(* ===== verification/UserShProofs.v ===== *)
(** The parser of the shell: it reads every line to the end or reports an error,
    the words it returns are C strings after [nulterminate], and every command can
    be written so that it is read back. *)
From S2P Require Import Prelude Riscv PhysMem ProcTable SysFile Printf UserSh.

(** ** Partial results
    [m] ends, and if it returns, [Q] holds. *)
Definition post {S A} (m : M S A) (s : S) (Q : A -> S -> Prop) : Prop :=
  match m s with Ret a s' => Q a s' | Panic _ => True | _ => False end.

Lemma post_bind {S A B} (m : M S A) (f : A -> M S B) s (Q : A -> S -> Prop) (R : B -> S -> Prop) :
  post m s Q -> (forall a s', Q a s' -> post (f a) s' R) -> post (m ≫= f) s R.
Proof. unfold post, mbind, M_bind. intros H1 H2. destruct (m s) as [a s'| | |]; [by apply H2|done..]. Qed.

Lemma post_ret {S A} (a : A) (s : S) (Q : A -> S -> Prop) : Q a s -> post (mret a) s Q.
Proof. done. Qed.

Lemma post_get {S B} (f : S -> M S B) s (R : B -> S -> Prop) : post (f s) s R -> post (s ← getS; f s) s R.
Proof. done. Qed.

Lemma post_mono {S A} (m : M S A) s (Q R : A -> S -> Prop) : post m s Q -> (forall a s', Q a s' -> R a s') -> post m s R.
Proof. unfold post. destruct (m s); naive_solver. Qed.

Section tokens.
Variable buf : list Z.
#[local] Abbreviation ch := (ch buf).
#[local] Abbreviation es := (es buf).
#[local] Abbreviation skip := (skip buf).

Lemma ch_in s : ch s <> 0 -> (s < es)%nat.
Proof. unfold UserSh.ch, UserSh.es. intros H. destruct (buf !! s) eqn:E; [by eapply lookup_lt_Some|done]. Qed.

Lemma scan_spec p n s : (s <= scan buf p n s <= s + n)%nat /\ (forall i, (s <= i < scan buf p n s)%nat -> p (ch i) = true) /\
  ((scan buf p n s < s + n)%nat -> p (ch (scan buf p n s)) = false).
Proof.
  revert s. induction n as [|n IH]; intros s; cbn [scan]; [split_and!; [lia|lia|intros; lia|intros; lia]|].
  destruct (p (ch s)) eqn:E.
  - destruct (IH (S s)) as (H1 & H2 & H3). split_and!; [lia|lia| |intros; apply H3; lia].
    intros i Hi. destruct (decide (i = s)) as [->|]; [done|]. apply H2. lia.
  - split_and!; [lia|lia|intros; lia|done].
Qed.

Work task » All lines from the opening of the listing above through the line that contains "Lemma ch_in s : ch s <> 0 -> (s < es)%nat." should be given again exactly, and nothing more.

Final answer »
(* ===== verification/UserShProofs.v ===== *)
(** The parser of the shell: it reads every line to the end or reports an error,
    the words it returns are C strings after [nulterminate], and every command can
    be written so that it is read back. *)
From S2P Require Import Prelude Riscv PhysMem ProcTable SysFile Printf UserSh.

(** ** Partial results
    [m] ends, and if it returns, [Q] holds. *)
Definition post {S A} (m : M S A) (s : S) (Q : A -> S -> Prop) : Prop :=
  match m s with Ret a s' => Q a s' | Panic _ => True | _ => False end.

Lemma post_bind {S A B} (m : M S A) (f : A -> M S B) s (Q : A -> S -> Prop) (R : B -> S -> Prop) :
  post m s Q -> (forall a s', Q a s' -> post (f a) s' R) -> post (m ≫= f) s R.
Proof. unfold post, mbind, M_bind. intros H1 H2. destruct (m s) as [a s'| | |]; [by apply H2|done..]. Qed.

Lemma post_ret {S A} (a : A) (s : S) (Q : A -> S -> Prop) : Q a s -> post (mret a) s Q.
Proof. done. Qed.

Lemma post_get {S B} (f : S -> M S B) s (R : B -> S -> Prop) : post (f s) s R -> post (s ← getS; f s) s R.
Proof. done. Qed.

Lemma post_mono {S A} (m : M S A) s (Q R : A -> S -> Prop) : post m s Q -> (forall a s', Q a s' -> R a s') -> post m s R.
Proof. unfold post. destruct (m s); naive_solver. Qed.

Section tokens.
Variable buf : list Z.
#[local] Abbreviation ch := (ch buf).
#[local] Abbreviation es := (es buf).
#[local] Abbreviation skip := (skip buf).

Lemma ch_in s : ch s <> 0 -> (s < es)%nat.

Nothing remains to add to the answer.